* Task to complete
Go through the records below and write each one out again unchanged.

* Dataset extract

(* ===== verification/Accept.v ===== *)
(** * network/network.go: listening and the receive loops

    The goroutines that serve connections: netListen and quicListen hand each accepted connection to
    Accept or AcceptQuic, which read messages, register and check their sender
    ([ConnMgr.accept_message]) and dispatch them; AcceptUdp does this for all peers over one socket.

    A loop runs over what its connection has to offer.  [fuel] bounds the number of messages it
    handles; [accept_loop_ends] shows that the number of bytes of the connection is enough.  What a
    client exchanges is kept per client, in a map from the client's pointer. *)
From S2P Require Import Prelude Decimal Peer Wire Opcode KeyPair Address ConnMgr Exchange.
Local Open Scope Z_scope.
Local Open Scope go_scope.

(** Why a receive loop has ended, or that it has not within the fuel. *)
Inductive loop_end := EndRead (e : wire_err) | EndQuit | EndPanic | EndBlocked | StillRunning.

(** The loop of netListen and quicListen: any error of Accept ends it, shutdown or not. *)
Fixpoint netListen {T} (accepts : list (option T)) : list T :=
  match accepts with
  | Some conn :: accepts => conn :: netListen accepts
  | _ => []
  end.

(** quicListen: the session, and the stream opened in it. *)
Fixpoint quicListen {T} (accepts : list (option (option T))) : list T :=
  match accepts with
  | Some (Some stream) :: accepts => stream :: quicListen accepts
  | _ => []
  end.

Section loops.
Context `{A : AddressOps} `{C : Codec} `{sp : SignaturePolicy} `{hp : HashPolicy}.
Variables (Marshal : Message -> option (list Z)) (Unmarshal : list Z -> option Message).
Variable pbUnmarshal : msg_type -> list Z -> option proto.

(** dispatchMessage for the client [p]. *)
Definition dispatch_to (t : tables) (p : nat) (msg : Message) (n : Network) (xs : gmap nat Exch) : option (gmap nat Exch) :=
  c ← clients n !! p;
  x ← dispatchMessage pbUnmarshal (incomingReady c) t msg (default new_Exch (xs !! p));
  Some (<[p := x]> xs).
Lemma proxy_response_once_witness :
  exists s1, KCPComponentReceive (str "1.2.3.4:5") proxied = Ok s1 /\ KCPComponentReceive (str "1.2.3.4:5") s1 = Panic /\
    BlockUntilProxyFinish KCP s1 = true.
Proof.
  destruct (proxy_response_once (str "1.2.3.4:5") (str "1.2.3.4:6") (nID toy_node) (nID toy_node) proxied (mkProxy [1] [])) as [_ H].
  - vm_compute. reflexivity.
  - vm_compute. reflexivity.
  - vm_compute. reflexivity.
  - vm_compute. reflexivity.
  - vm_compute. reflexivity.
  - vm_compute. discriminate.
  - vm_compute. discriminate.
  - destruct (H (str "kcp://") KCP) as (s1 & E & _ & _ & B & _ & P); [by left|]. exists s1. split; [exact E|]. split; [exact P|exact B].
Defined.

* Response area
(* ===== verification/Accept.v ===== *)
(** * network/network.go: listening and the receive loops

    The goroutines that serve connections: netListen and quicListen hand each accepted connection to
    Accept or AcceptQuic, which read messages, register and check their sender
    ([ConnMgr.accept_message]) and dispatch them; AcceptUdp does this for all peers over one socket.

    A loop runs over what its connection has to offer.  [fuel] bounds the number of messages it
    handles; [accept_loop_ends] shows that the number of bytes of the connection is enough.  What a
    client exchanges is kept per client, in a map from the client's pointer. *)
From S2P Require Import Prelude Decimal Peer Wire Opcode KeyPair Address ConnMgr Exchange.
Local Open Scope Z_scope.
Local Open Scope go_scope.

(** Why a receive loop has ended, or that it has not within the fuel. *)
Inductive loop_end := EndRead (e : wire_err) | EndQuit | EndPanic | EndBlocked | StillRunning.

(** The loop of netListen and quicListen: any error of Accept ends it, shutdown or not. *)
Fixpoint netListen {T} (accepts : list (option T)) : list T :=
  match accepts with
  | Some conn :: accepts => conn :: netListen accepts
  | _ => []
  end.

(** quicListen: the session, and the stream opened in it. *)
Fixpoint quicListen {T} (accepts : list (option (option T))) : list T :=
  match accepts with
  | Some (Some stream) :: accepts => stream :: quicListen accepts
  | _ => []
  end.

Section loops.
Context `{A : AddressOps} `{C : Codec} `{sp : SignaturePolicy} `{hp : HashPolicy}.
Variables (Marshal : Message -> option (list Z)) (Unmarshal : list Z -> option Message).
Variable pbUnmarshal : msg_type -> list Z -> option proto.

(** dispatchMessage for the client [p]. *)
Definition dispatch_to (t : tables) (p : nat) (msg : Message) (n : Network) (xs : gmap nat Exch) : option (gmap nat Exch) :=
  c ← clients n !! p;
  x ← dispatchMessage pbUnmarshal (incomingReady c) t msg (default new_Exch (xs !! p));
  Some (<[p := x]> xs).
Lemma proxy_response_once_witness :
  exists s1, KCPComponentReceive (str "1.2.3.4:5") proxied = Ok s1 /\ KCPComponentReceive (str "1.2.3.4:5") s1 = Panic /\
    BlockUntilProxyFinish KCP s1 = true.
Proof.
  destruct (proxy_response_once (str "1.2.3.4:5") (str "1.2.3.4:6") (nID toy_node) (nID toy_node) proxied (mkProxy [1] [])) as [_ H].
  - vm_compute. reflexivity.
  - vm_compute. reflexivity.
  - vm_compute. reflexivity.
  - vm_compute. reflexivity.
  - vm_compute. reflexivity.
  - vm_compute. discriminate.
  - vm_compute. discriminate.
  - destruct (H (str "kcp://") KCP) as (s1 & E & _ & _ & B & _ & P); [by left|]. exists s1. split; [exact E|]. split; [exact P|exact B].
Defined.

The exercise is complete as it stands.